This is my favorite energy store right now
Oil discoveries hit their lowest level since 1946 last year as energy companies diverted capital spending from new projects and exploration to their proven revenue streams. This resulted in the need to hold onto cash after the pandemic caused demand to drop dramatically.
It is not that there is no more oil to be found, but rather that the oil companies were unwilling to risk capital to find it. That is changing now that oil prices are rising and profits are soaring. ExxonMobil intends to fund between $20 billion and $25 billion in new projects this year, up from $16 billion last year, though that’s still below the $33 billion spent before the COVID outbreak.
The world still needs oil and gas to function because there are not enough alternative energy sources available to power businesses and consumers today. This means that the energy sector still has a long streak of growth ahead of it and investments in fossil fuel stocks remain an attractive target.
While I’ve made bets on integrated giants like Exxon and Chevron when they were beaten by falling prices and the belief that we were at peak oil, today I take a closer look at the space in between, which transports, processes, stores and exports oil, natural gas, liquefied natural gas (LNG) and other refined petroleum products.
I think they represent a unique opportunity to capitalize on the oil resurgence and thrive in an inflationary environment, and Enterprise Product Partners (EPD -1.41%) may be my favorite energy store in space right now.
Play the intermediary
Enterprise Products Partners is one of the largest publicly traded partnerships in the United States, with 50,000 miles of pipelines, 23 natural gas liquids (NGL) processing plants, 14 billion cubic feet of storage for the storage of natural gas and over 260 million barrels of storage capacity for NGLs, crude oil, refined products and petrochemicals.
Midstream energy stocks make excellent long-term investments because they most often generate steady cash flow from fees, which they return to investors through distributions. Energy Products Partners derives most of its revenue from long-term, fixed-price or take-out contracts, so it gets paid whether or not its customers accept delivery of the product. Its generous payout of 6.9% is particularly attractive, especially since it has increased the payout for 23 consecutive years.
Because it’s one of the main reasons investors love partnerships like Enterprise Products, it’s important to consider payment security, and with this middleman leader, there’s no worry.
The distribution coverage ratio, or the amount of cash flow available for distribution relative to what the company pays out to its shareholders, should not fall below 1, as this implies that the payout is not sustainable. With Enterprise Products Partners, the ratio rose to 1.8 in the first quarter from 1.7 at the end of December. Even during the pandemic rout of the industry in 2020, however, it never came close, ending the year at 1.6.
Satisfy a long-term need
With exposure to all major shale regions in the country, the midstream energy stock is well positioned to capitalize on production in the various regions.
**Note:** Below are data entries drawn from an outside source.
(* ===== verification/ContextBudget.v ===== *)
(** The token budget of context compaction: [compaction/policy.py].

    Ratios are binary64 floats ([PyFloat]); an integer times a float converts the
    integer first, which raises [OverflowError] when it is too large. *)

From S2P Require Import Prelude PyFloat.
Open Scope Z_scope.

Inductive budget_error : Type := WindowNotPositive | Overflow | FloatNotFinite.

(** [src: travis/compaction/policy.py:11-11 MINIMUM_CONTEXT_TOKENS] *)
Definition MINIMUM_CONTEXT_TOKENS : Z := 64000.
(** [src: travis/compaction/policy.py:12-12 SMALL_CONTEXT_WINDOW_LIMIT] *)
Definition SMALL_CONTEXT_WINDOW_LIMIT : Z := 512000.
(** 0.75

    [src: travis/compaction/policy.py:13-13 SMALL_CONTEXT_THRESHOLD_RATIO] *)
Definition SMALL_CONTEXT_THRESHOLD_RATIO : float64 := fl_lit 3 (-2).
(** 0.85

    [src: travis/compaction/policy.py:14-14 MINIMUM_WINDOW_TRIGGER_RATIO] *)
Definition MINIMUM_WINDOW_TRIGGER_RATIO : float64 := fl_lit 7656119366529843 (-53).
(** [src: travis/compaction/policy.py:15-15 SUMMARY_TOKENS_CEILING] *)
Definition SUMMARY_TOKENS_CEILING : Z := 10000.
(** [src: travis/compaction/policy.py:16-16 SUMMARY_PROMPT_RESERVE_TOKENS] *)
Definition SUMMARY_PROMPT_RESERVE_TOKENS : Z := 4096.

(** The literals 0.05, 0.10, 0.20, 0.25, 0.50, 0.80, 0.95 and 1.5. *)
Definition fl_0_05 : float64 := fl_lit 3602879701896397 (-56).
Definition fl_0_10 : float64 := fl_lit 3602879701896397 (-55).
Definition fl_0_20 : float64 := fl_lit 3602879701896397 (-54).
Definition fl_0_25 : float64 := fl_lit 1 (-2).
Definition fl_0_50 : float64 := fl_lit 1 (-1).
Definition fl_0_80 : float64 := fl_lit 3602879701896397 (-52).
Definition fl_0_95 : float64 := fl_lit 4278419646001971 (-52).
Definition fl_1_5 : float64 := fl_lit 3 (-1).

(** [src: travis/compaction/policy.py:19-27 CompactionPolicyInput] *)
Record CompactionPolicyInput : Type := {
  pi_context_window : Z;
  pi_max_output_tokens : Z;
  pi_model_id : string;
  pi_threshold_ratio : float64;
  pi_summary_target_ratio : float64;
  pi_summarizer_context_window : option Z;
  pi_summarizer_max_output_tokens : Z
}.

(** [src: travis/compaction/policy.py:30-38 CompactionBudget] *)
Record CompactionBudget : Type := {
  bu_effective_input_tokens : Z;
  bu_trigger_tokens : Z;
  bu_tail_target_tokens : Z;
  bu_tail_soft_ceiling_tokens : Z;
  bu_summary_max_tokens : Z;
  bu_threshold_ratio : float64;
  bu_reason : string
}.

(** [int(z * r)] *)
Definition int_times (z : Z) (r : float64) : result budget_error Z :=
  if fl_finite (fl_of_Z z) then
    if fl_finite (fl_mul (fl_of_Z z) r) then Ok (fl_trunc (fl_mul (fl_of_Z z) r)) else Err FloatNotFinite
  else Err Overflow.

(** [src: travis/compaction/policy.py:97-102 _positive_int] *)
Definition _positive_int (value : option Z) : Z :=
  let parsed := default 0 value in if 0 <? parsed then parsed else 0.

(** [src: travis/compaction/policy.py:105-106 _clamp] *)
Definition _clamp (value minimum maximum : float64) : float64 := fl_max minimum (fl_min value maximum).

(** [src: travis/compaction/policy.py:41-94 calculate_compaction_budget] *)
Definition calculate_compaction_budget (i : CompactionPolicyInput) : result budget_error CompactionBudget :=
  let context_window := pi_context_window i in
  if context_window <=? 0 then Err WindowNotPositive
  else
    let max_output := _positive_int (Some (pi_max_output_tokens i)) in
    let effective_input := context_window - max_output in
    let effective_input := if effective_input <=? 0 then context_window else effective_input in
    let configured_ratio := _clamp (pi_threshold_ratio i) fl_0_10 fl_0_95 in
    let small := context_window <? SMALL_CONTEXT_WINDOW_LIMIT in
    let threshold_ratio := if small then fl_max configured_ratio SMALL_CONTEXT_THRESHOLD_RATIO else configured_ratio in
    let reason :=
      (if small && negb (fl_eqb threshold_ratio configured_ratio) then "small_context_floor"
       else "configured_threshold")%string in
    percentage_trigger ← int_times effective_input threshold_ratio;
    let trigger := Z.max percentage_trigger MINIMUM_CONTEXT_TOKENS in
    '(trigger, reason) ←
      (if effective_input <=? trigger then
         t ← int_times effective_input MINIMUM_WINDOW_TRIGGER_RATIO;
         Ok (Z.max 1 (Z.min t (effective_input - 1)), "small_window_fallback"%string)
       else Ok (trigger, reason));
    s ← int_times context_window fl_0_05;
    let summary_max := Z.max 1 (Z.min s SUMMARY_TOKENS_CEILING) in
    let summarizer_window := _positive_int (pi_summarizer_context_window i) in
    let '(trigger, reason) :=
      if summarizer_window =? 0 then (trigger, reason)
      else
        let out := _positive_int (Some (pi_summarizer_max_output_tokens i)) in
        let summarizer_output := if out =? 0 then summary_max else out in
        let maximum_summary_input :=
          Z.max 1 (summarizer_window - summarizer_output - SUMMARY_PROMPT_RESERVE_TOKENS) in
        if maximum_summary_input <? trigger then (maximum_summary_input, "auxiliary_model_capacity"%string)
        else (trigger, reason) in
    let summary_ratio := _clamp (pi_summary_target_ratio i) fl_0_10 fl_0_80 in
    t ← int_times trigger summary_ratio;
    let tail_target := Z.max 1 t in
    c ← int_times tail_target fl_1_5;
    Ok {| bu_effective_input_tokens := effective_input; bu_trigger_tokens := trigger;
          bu_tail_target_tokens := tail_target; bu_tail_soft_ceiling_tokens := Z.max tail_target c;
          bu_summary_max_tokens := summary_max; bu_threshold_ratio := threshold_ratio; bu_reason := reason |}.

(** The budgets of [tests/test_compaction_policy.py]. *)
Definition budget_input (window output : Z) : CompactionPolicyInput :=
  {| pi_context_window := window; pi_max_output_tokens := output; pi_model_id := "";
     pi_threshold_ratio := fl_0_50; pi_summary_target_ratio := fl_0_20;
     pi_summarizer_context_window := None; pi_summarizer_max_output_tokens := 0 |}.

Example budget_128k :
  (λ b, (bu_trigger_tokens b, bu_tail_target_tokens b, bu_reason b))
    <$> calculate_compaction_budget (budget_input 128000 8192)
  = Ok (89856, 17971, "small_context_floor"%string).
Proof. by vm_compute. Qed.

Example budget_32k :
  (λ b, (bu_effective_input_tokens b, bu_trigger_tokens b, bu_reason b))
    <$> calculate_compaction_budget (budget_input 32000 4096)
  = Ok (27904, 23718, "small_window_fallback"%string).
Proof. by vm_compute. Qed.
Significant consolidation has occurred in the space, particularly in the Permian Basin, giving enterprise product partners a competitive advantage due to its scale.
And while demand for alternative energy sources will undoubtedly increase in the future, leading to some decline in demand for fossil fuels, it probably won’t be as dramatic as many might assume.
The US Energy Information Administration estimates that oil consumption will drop from about 40% of the total of all energy sources to just 37% by 2040, while natural gas will drop from 17% to 18%. And oil for energy use will continue to grow, from 80 million barrels of oil equivalent per day to 90 million barrels of oil equivalent per day; it’s just that the total pie will get bigger, so its percentage of the total is less.
NGLs accounted for 33% of enterprise revenue in 2021, while crude was only 18%, and it accounted for half of its gross operating margins, two and a half times more than the second-largest segment. important, the gross. NGLs are also vital to the global economy and are found in everyday consumer products including clothing, cell phones and even diapers.
As the world’s largest exporter, Enterprise Products stands to benefit the most from growing demand for these products as economies continue to recover from the pandemic, not just in the United States but around the world.
With its enterprise value trading at almost 14 times EBITDA, it is slightly above the five-year average of around 12, but that includes the pandemic period which has dented valuations. Compared to the previous five-year period when EV/EBITDA averaged 16 times, Enterprise Products Partners seems like a good deal and is just one of the many reasons why it’s one of my favorite energy stocks today.